Give again, word for word, every line in the entries below from the line with "(resp_status e =?" up to and including the line with "(** [hasEnv] reports", and no other line.

Start of MATERIAL SUPPLIED

(* ===== verification/FsExamples.v ===== *)
(** * Runs of terminals, files and descriptors

    Concrete states, with the memory manager of the file Bump and no mounted
    driver, and the theorems about terminals, paths, descriptors and pipes
    instantiated at them; also a run in which closing both ends of a pipe uses
    freed memory. *)

From S2P Require Import Prelude Proc Bump Ring Tty Cstring Vfs Vfse Cpio.

(** ** Terminals *)

Definition ex_tst : tst := mkTst bump_start (replicate 2 new_tty) 0 [].

Lemma new_tty_rep : tty_rep new_tty [] [].
Proof. split; [by apply ring_new|by vm_compute|done|done|done]. Qed.

(** Enter in canonical mode: the empty line is queued and echoed. *)
Lemma tty_input_char_correct_witness : ∃ t',
  tty_input_char 0 13 ex_tst = Done tt (put_tty ex_tst 0 t' bump_start [Screen 10; Debug 10]) ∧
  tty_rep t' [10] [].
Proof.
  destruct (tty_input_char_correct ex_tst 0 new_tty [] [] 13) as (t' & E & HR & _);
    [done|done|apply new_tty_rep|by left|]. by exists t'.
Defined.

(** A terminal with a line, an empty line and a character in its queue. *)
Definition put_char (c : Z) (t : tty) : tty :=
  t <| cooked_buf := <[Z.to_nat (cooked_head t) := c]> (cooked_buf t) |>
    <| cooked_head := (cooked_head t + 1) `mod` TTY_BUF_SIZE |>.
Definition ex_tty : tty := put_char 98 (put_char 10 (put_char 97 new_tty)).
Definition ex_tst2 : tst := mkTst bump_start [ex_tty] 0 [].

Lemma ex_tty_rep : tty_rep ex_tty [97; 10; 98] [].
Proof.
  apply (rep_put _ [97; 10]); [|done]. apply (rep_put _ [97]); [|done].
  apply (rep_put _ []); [|done]. apply new_tty_rep.
Qed.

Lemma tty_read_correct_witness : ∃ t',
  tty_read 0 100 true ex_tst2 = Done (Finished [97; 10]) (put_tty ex_tst2 0 t' bump_start []) ∧
  tty_rep t' [98] [].
Proof.
  pose proof (tty_read_correct ex_tst2 0 ex_tty [97; 10; 98] [] 100 true) as H.
  destruct H as (t' & E & HR & _); [done|done|apply ex_tty_rep|by left|]. by exists t'.
Defined.

(** ** Paths *)

#[local] Instance ex_drivers : Drivers := {|
  mem_ops := 1; ops_find_node := λ _, None; mem_ops_find := eq_refl |}.
#[local] Instance ex_ops : FileOps := {|
  ops_read := λ _, None; ops_write := λ _, None; ops_readdir := λ _, None |}.

(** The root directory alone. *)
Definition ex_root : Z := 0x10000.
Definition ex_env : bump := mkBump 0x11000 BUMP_LIMIT [ex_root] (λ _, None).
Definition ex_vst : vst := mkVst {[ex_root := new_node [slash] VFS_DIRECTORY]} ex_root ex_env.
Definition ex_kids : gmap Z (list Z) := {[ex_root := []]}.

Lemma ex_vst_node p n :
  nodes ex_vst !! p = Some n → p = ex_root ∧ n = new_node [slash] VFS_DIRECTORY.
Proof. cbn [nodes ex_vst]. rewrite lookup_singleton_Some. naive_solver. Qed.
Lemma ex_kids_list p l : ex_kids !! p = Some l → p = ex_root ∧ l = [].
Proof. unfold ex_kids. rewrite lookup_singleton_Some. naive_solver. Qed.

Lemma ex_tree : vtree ex_vst ex_kids (λ _, 0%nat).
Proof.
  split.
  - intros p n [-> ->]%ex_vst_node. exists []. split; [apply lookup_singleton_eq|done].
  - intros p l [-> ->]%ex_kids_list.
    split; [by eexists; apply lookup_singleton_eq|by apply list.NoDup_nil].
  - intros p l c [-> ->]%ex_kids_list Hc. by apply elem_of_nil in Hc.
  - intros p [n [-> _]%ex_vst_node]. split; [done|left]. split; [by left|done].
  - intros p n [_ ->]%ex_vst_node. by repeat constructor.
  - by intros p n [_ ->]%ex_vst_node.
Qed.

(** [/etc//rc] *)
Definition ex_path : list (nat * list Z) := [(0%nat, [101; 116; 99]); (1%nat, [114; 99])].

(** [/x] is not found, before and after. *)
Lemma vfs_register_file_correct_witness : ∃ s' K' r' f,
  vfs_register_file [47; 101; 116; 99; 47; 47; 114; 99] 0x5000 12 ex_vst = Done tt s' ∧
  registered ex_vst ex_kids (λ _, 0%nat) s' K' r' ex_root f 0x5000 12 ∧
  vfs_path_to_node [47; 101; 116; 99; 47; 47; 114; 99] s' = Done f s' ∧
  vfs_path_to_node [47; 120] s' = Done 0 s'.
Proof.
  destruct (vfs_register_file_correct ex_vst ex_kids (λ _, 0%nat) (new_node [slash] VFS_DIRECTORY)
    ex_path 0x5000 12) as (s' & K' & r' & f & E & R & Ep & Hfr).
  - apply ex_tree.
  - apply lookup_singleton_eq.
  - done.
  - done.
  - repeat constructor; done.
  - vm_compute. intros _ []. done.
  - vm_compute. done.
  - exists s', K', r', f. split_and!; [done|done|done|].
    destruct (Hfr [(0%nat, [120])]) as (n & n' & E1 & E2 & Hn); [done|by repeat constructor|by intros [? [=]]|].
    assert (vfs_path_to_node (spell [(0%nat, [120])]) ex_vst = Done 0 ex_vst) as E0 by by vm_compute.
    rewrite E0 in E1. injection E1 as <-. by destruct Hn as [->|[_ [? [=]]]].
Defined.

(** ** Descriptors *)

Definition ex_file : Z := 0x10100.
Definition ex_env2 : bump := mkBump 0x11000 BUMP_LIMIT [ex_file; ex_root] (λ _, None).
Definition ex_proc : vfse_process :=
  mkVfseProcess (<[3%nat := ex_file]> (replicate 256 0)) [slash] 4.
Definition ex_est : est :=
  mkEst (mkVst (nodes ex_vst) ex_root ex_env2) {[ex_file := mkVfseFile ex_root 0 2 0 1 0]} ∅
    (Some ex_proc).

Lemma ex_fd_inv : fd_inv ex_est ex_proc.
Proof.
  split; [done|done|]. split.
  - by vm_compute.
  - intros f x. cbn [efiles ex_est]. intros [<- <-]%lookup_singleton_Some.
    split_and!; [done|split; [by left|done]|done|by vm_compute|done].
  - intros f i Hi Hf. cut (f = ex_file); [intros ->; eexists; apply lookup_singleton_eq|].
    destruct (decide (i = 3%nat)) as [->|Hne]; [by injection Hi|].
    cbn [fds ex_proc] in Hi. rewrite list_lookup_insert_ne in Hi by done.
    apply lookup_replicate in Hi as [-> _]. done.
Qed.

Lemma vfse_fd_correct_witness : ∃ r s' pr',
  vfse_dup2 3 7 ex_est = Done r s' ∧ fd_inv s' pr' ∧ r = 7 ∧
  fds pr' = <[7%nat := ex_file]> (fds ex_proc).
Proof.
  destruct (vfse_fd_correct ex_est ex_proc (CDup2 3 7) ex_fd_inv) as (r & s' & pr' & E & HI & Hs);
    [done|]. exists r, s', pr'. cbn [call_spec] in Hs. rewrite decide_True in Hs by (by vm_compute).
  by destruct Hs.
Defined.

(** ** Pipes *)

Definition ex_pipe : vfse_pipe_t := mkPipe 0x10300 (replicate 4096 0) 4096 0 0 false false.
Definition ex_est2 : est :=
  mkEst (vs ex_est) {[ex_file := mkVfseFile 0 0 1 0 1 0x10200]} {[0x10200 := ex_pipe]} (Some ex_proc).

Lemma vfse_pipe_fifo_witness : ∃ x',
  vfse_write 3 0x9000 [1; 2; 3] ex_est2 = Done 3 (with_pipe ex_est2 0x10200 x') ∧
  pipe_rep x' [1; 2; 3].
Proof.
  destruct (vfse_pipe_fifo ex_est2 3 0x10200 ex_pipe [] 0x9000) as [Hw _].
  - split_and!; [done|done|done|]. exists ex_proc, ex_file. eexists.
    split_and!; [done|by vm_compute|done|apply lookup_singleton_eq|done].
  - apply lookup_singleton_eq.
  - by apply ring_new.
  - done.
  - destruct (Hw eq_refl [1; 2; 3]) as (x' & E & HR & _). by exists x'.
Defined.

(** Both ends of a pipe share the pipe object, and closing either one frees it:
    after [pipe], [close] of the reader and [close] of the writer, the second
    [close] reads freed memory. *)
Example pipe_close_both :
  (_ ← vfse_init; '(r, (a, b)) ← vfse_pipe; x ← vfse_close a; mret (r, a, b, x))
    (mkEst ex_vst ∅ ∅ None) ≠ Fault ∧
  (_ ← vfse_init; '(r, (a, b)) ← vfse_pipe; _ ← vfse_close a; vfse_close b)
    (mkEst ex_vst ∅ ∅ None) = Fault.
Proof. split; [vm_compute; discriminate|by vm_compute]. Qed.

(** [dup2] of a descriptor onto itself: the file is closed, freed, and then
    written to. *)
Example dup2_self : vfse_dup2 3 3 ex_est = Fault.
Proof. by vm_compute. Qed.

(** ** Archives *)

(** The directory [d], the file [./d/f] of three bytes, and a link to it. *)
Definition ex_dir : entry := mkEntry [100] 0x41ED 0 0 [] (λ _, 0).
Definition ex_regular : entry := mkEntry [46; 47; 100; 47; 102] 0x81A4 7 8 [1; 2; 3] (λ i, i).
Definition ex_link : entry := mkEntry [108] 0xA1FF 0 0 [47; 100; 47; 102] (λ _, 1).
Definition ex_end : list Z := header (mkEntry trailer 0 0 0 [] (λ _, 0)) ++ trailer ++ [0; 0; 0; 0].
Definition ex_boot : est := mkEst ex_vst ∅ ∅ None.

Lemma ex_entries : Forall entry_ok [ex_dir; ex_regular; ex_link].
Proof. repeat constructor; done. Qed.

Lemma cpio_parse_correct_witness :
  let es := [ex_dir; ex_regular; ex_link] in
  cpio_parse 0x900000 (mjoin (encode <$> es) ++ ex_end) ex_boot = unpack 0x900000 0 es ex_boot.
Proof.
  intros es. apply (cpio_parse_correct es 0x900000 ex_end ex_boot); [apply ex_entries|].
  right. by eexists _, _.
Defined.

Lemma unpack_found_witness : ∃ v K' r' f n,
  unpack1 0x900000 112 ex_regular ex_boot = Done tt (ex_boot <| vs := v |>) ∧ vtree v K' r' ∧ root_node v = ex_root ∧
  vfs_path_to_node [47; 100; 47; 102] v = Done f v ∧ nodes ex_vst !! f = None ∧ nodes v !! f = Some n ∧
  entry_node ex_regular 0x900000 112 n ∧
  (∀ p k, nodes ex_vst !! p = Some k → ∃ ch, nodes v !! p = Some (k <| n_children := ch |>)).
Proof.
  apply (unpack_found ex_boot ex_kids (λ _, 0%nat) (new_node [slash] VFS_DIRECTORY) ex_regular
    [(0%nat, [100]); (0%nat, [102])] 0x900000 112).
  - apply ex_tree.
  - apply lookup_singleton_eq.
  - done.
  - done.
  - done.
  - repeat constructor; done.
  - vm_compute. intros _ []. done.
  - vm_compute. done.
  - by left.
Defined.

(** What a lookup finds after unpacking: type, mode, owner, data and size. *)
Definition found_after (es : list entry) (path : list Z) : option (Z * Z * Z * Z * Z) :=
  match cpio_parse 0x900000 (mjoin (encode <$> es) ++ ex_end) ex_boot with
  | Done _ s =>
      match vfs_path_to_node path (vs s) with
      | Done f v => (λ n, (n_type n, n_mode n, n_uid n, n_data n, n_size n)) <$> nodes v !! f
      | _ => None
      end
  | _ => None
  end.

Example archive_run :
  found_after [ex_dir; ex_regular; ex_link] [47; 100] = Some (VFS_DIRECTORY, 0x1ED, 0, 0, 0) ∧
  found_after [ex_dir; ex_regular; ex_link] [47; 100; 47; 102] = Some (VFS_FILE, 0x1A4, 7, 0x9000E4, 3) ∧
  found_after [ex_dir; ex_regular; ex_link] [47; 108] = Some (VFS_SYMLINK, 0x1FF, 0, 0, 0).
Proof. vm_compute. split_and!; reflexivity. Qed.

(** An entry for a directory after one for a file in it makes a second node,
    which hides the first: the file is not found any more. *)
Example late_directory : found_after [ex_regular; ex_dir] [47; 100; 47; 102] = None.
Proof. vm_compute. reflexivity. Qed.

(** The entry [.] that archivers write first becomes a directory named [.]. *)
Example dot_entry :
  found_after [mkEntry [46] 0x41ED 0 0 [] (λ _, 0)] [47; 46] = Some (VFS_DIRECTORY, 0x1ED, 0, 0, 0).
Proof. vm_compute. reflexivity. Qed.
(** * youtube_playlist_rearrange: a shallow embedding of the resumable
      playlist builder (main.py, youtube_api.py, gemini_logic.py)

    The development follows the three source files.  Remote services are
    taken as parameters (a world type with the calls the code makes on it),
    files are a finite map from path to content, and the dictionaries that
    json.load returns are mutated in place through their position in the
    loaded document. *)

From Stdlib Require Import ZArith Lia Ascii String.
From stdpp Require Import base list strings gmap.

#[local] Set Warnings "-register-all".
Local Open Scope string_scope.
Local Open Scope Z_scope.
Local Open Scope list_scope.

(** ** Python values read from and written to JSON files *)

Inductive json : Type :=
| JNull
| JBool (b : bool)
| JNum (n : Z)
| JStr (s : string)
| JArr (l : list json)
| JObj (kv : list (string * json)).

(** Python truth value of a loaded document: None, False, 0, the empty
    string, the empty list and the empty dict are false. *)
Definition truthy (j : json) : bool :=
  match j with
  | JNull => false
  | JBool b => b
  | JNum n => negb (n =? 0)
  | JStr s => negb (String.eqb s "")
  | JArr l => match l with [] => false | _ :: _ => true end
  | JObj kv => match kv with [] => false | _ :: _ => true end
  end.

(** [not x] *)
Definition py_not (j : json) : bool := negb (truthy j).

(** ** Strings: [str.lower] on ASCII text and the [in] substring test *)

Definition lower_ascii (a : ascii) : ascii :=
  let n := nat_of_ascii a in
  if ((65 <=? n)%nat && (n <=? 90)%nat)%bool then ascii_of_nat (n + 32) else a.

Fixpoint lower (s : string) : string :=
  match s with
  | EmptyString => EmptyString
  | String a s' => String (lower_ascii a) (lower s')
  end.

(** [needle in hay] *)
Fixpoint str_in (needle hay : string) : bool :=
  if String.prefix needle hay then true
  else match hay with
       | EmptyString => false
       | String _ hay' => str_in needle hay'
       end.

(** [sep.join(parts)] *)
Fixpoint join (sep : string) (parts : list string) : string :=
  match parts with
  | [] => ""
  | [p] => p
  | p :: rest => (p ++ sep ++ join sep rest)%string
  end.

(** ** The file system

    A path holds nothing, a complete JSON document, or a file that
    [open(path, 'w')] has truncated and whose new document has not been
    written out completely. *)

Inductive file : Type :=
| Torn
| Doc (j : json).

Abbreviation files := (gmap string file).

Definition STATE_FILE : string := "playlists_to_process.json".
Definition VIDEO_INFO_CACHE_FILE : string := "video_info_cache.json".
Definition CONFIG_FILE : string := "config.json".
Definition NUM_PLAYLISTS_TO_GENERATE : Z := 5.

(** [save_state] is [with open(file_path, 'w') as f: json.dump(data, f)]:
    the open truncates the file, then the document is written. *)
Definition open_w (file_path : string) (fs : files) : files :=
  <[file_path := Torn]> fs.

Definition json_dump (data : json) (file_path : string) (fs : files) : files :=
  <[file_path := Doc data]> fs.

Definition save_state_steps (data : json) (file_path : string)
  : list (files → files) :=
  [open_w file_path; json_dump data file_path].

Definition run_steps (steps : list (files → files)) (fs : files) : files :=
  foldl (λ acc step, step acc) fs steps.

Definition save_state (data : json) (file_path : string) (fs : files) : files :=
  run_steps (save_state_steps data file_path) fs.

(** A save that is interrupted after [n] of its steps. *)
Definition save_state_interrupted (n : nat) (data : json) (file_path : string)
    (fs : files) : files :=
  run_steps (take n (save_state_steps data file_path)) fs.

(** [load_state]: the parsed document, Python [None] (which is what JSON
    [null] parses to as well) when the file does not exist; json.load raises
    on a file that is not a complete document, and only FileNotFoundError is
    caught. *)
Inductive loaded : Type :=
| Loaded (j : json)
| JSONDecodeError.

Definition load_state (file_path : string) (fs : files) : loaded :=
  match fs !! file_path with
  | None => Loaded JNull
  | Some (Doc j) => Loaded j
  | Some Torn => JSONDecodeError
  end.

(** ** Errors raised by the remote service

    [googleapiclient.errors.HttpError]: the response status and the text
    that [str(e)] gives. *)

Record HttpError : Type := { resp_status : Z; str_e : string }.

Inductive api_result (A : Type) : Type :=
| Ok (a : A)
| Raises (e : HttpError).
Arguments Ok {A} a.
Arguments Raises {A} e.

(** [e.resp.status == 403 and 'quota' in str(e).lower()] *)
Definition is_quota (e : HttpError) : bool :=
  (resp_status e =? 403) && str_in "quota" (lower (str_e e)).

(** ** The Run State and the video cache, as the analysis phase writes them *)

Module Track.
Record t : Type := { index : Z; status : string }.
End Track.

Module Playlist.
Record t : Type := {
  playlist_title : string;
  playlist_description : string;
  status : string;
  tracks : list Track.t;
  youtube_playlist_id : option string
}.
End Playlist.

Module Video.
Record t : Type := { video_id : string; title : string; description : string }.
End Video.

Definition PENDING : string := "PENDING".
Definition COMPLETED : string := "COMPLETED".
Definition FAILED : string := "FAILED".
Definition SKIPPED : string := "SKIPPED".

(** *** The documents json.dump writes for them *)

Definition json_of_id (o : option string) : json :=
  match o with None => JNull | Some s => JStr s end.

Definition json_of_track (t : Track.t) : json :=
  JObj [("index", JNum (Track.index t)); ("status", JStr (Track.status t))].
Lemma hasEnv_missing envs name value :
  name ∉ Name <$> envs → hasEnv envs name value = false.
Proof.
  induction envs as [|e envs IH]; simpl; [done|].
  intros [Hne Hnot]%not_elem_of_cons.
  destruct (String.eqb_spec (Name e) name) as [Heq|_]; [by destruct Hne | by apply IH].
Qed.

(** [hasEnv] reports a name as missing, whatever the value asked for,
    exactly when no entry of the list carries the name; and when an entry
    carries it, the first such entry decides: the value asked for is
    accepted exactly when it is that entry's value, whatever follows. *)
Theorem hasEnv_absent_iff envs name :
  ((∀ value, hasEnv envs name value = false) ↔ name ∉ Name <$> envs)
  ∧ (∀ l1 e l2 value,
       envs = l1 ++ e :: l2 → name ∉ Name <$> l1 → Name e = name →
       hasEnv envs name value = String.eqb (Value e) value).
Proof.
  split.
  - split.
    + intros Hall Hin. destruct (hasEnv_present envs name Hin) as [value Hv].
      by rewrite Hall in Hv.
    + intros Hnot value. by apply hasEnv_missing.
  - intros l1 e l2 value -> Hl1 He.
    rewrite hasEnv_skip.
    + simpl. by rewrite He, String.eqb_refl.
    + apply Forall_forall. intros x Hx Hname. apply Hl1.
      rewrite <-Hname. by apply list_elem_of_fmap_2.
Qed.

End of MATERIAL SUPPLIED

# ANSWER BELOW:
  (resp_status e =? 403) && str_in "quota" (lower (str_e e)).

(** ** The Run State and the video cache, as the analysis phase writes them *)

Module Track.
Record t : Type := { index : Z; status : string }.
End Track.

Module Playlist.
Record t : Type := {
  playlist_title : string;
  playlist_description : string;
  status : string;
  tracks : list Track.t;
  youtube_playlist_id : option string
}.
End Playlist.

Module Video.
Record t : Type := { video_id : string; title : string; description : string }.
End Video.

Definition PENDING : string := "PENDING".
Definition COMPLETED : string := "COMPLETED".
Definition FAILED : string := "FAILED".
Definition SKIPPED : string := "SKIPPED".

(** *** The documents json.dump writes for them *)

Definition json_of_id (o : option string) : json :=
  match o with None => JNull | Some s => JStr s end.

Definition json_of_track (t : Track.t) : json :=
  JObj [("index", JNum (Track.index t)); ("status", JStr (Track.status t))].
Lemma hasEnv_missing envs name value :
  name ∉ Name <$> envs → hasEnv envs name value = false.
Proof.
  induction envs as [|e envs IH]; simpl; [done|].
  intros [Hne Hnot]%not_elem_of_cons.
  destruct (String.eqb_spec (Name e) name) as [Heq|_]; [by destruct Hne | by apply IH].
Qed.

(** [hasEnv] reports a name as missing, whatever the value asked for,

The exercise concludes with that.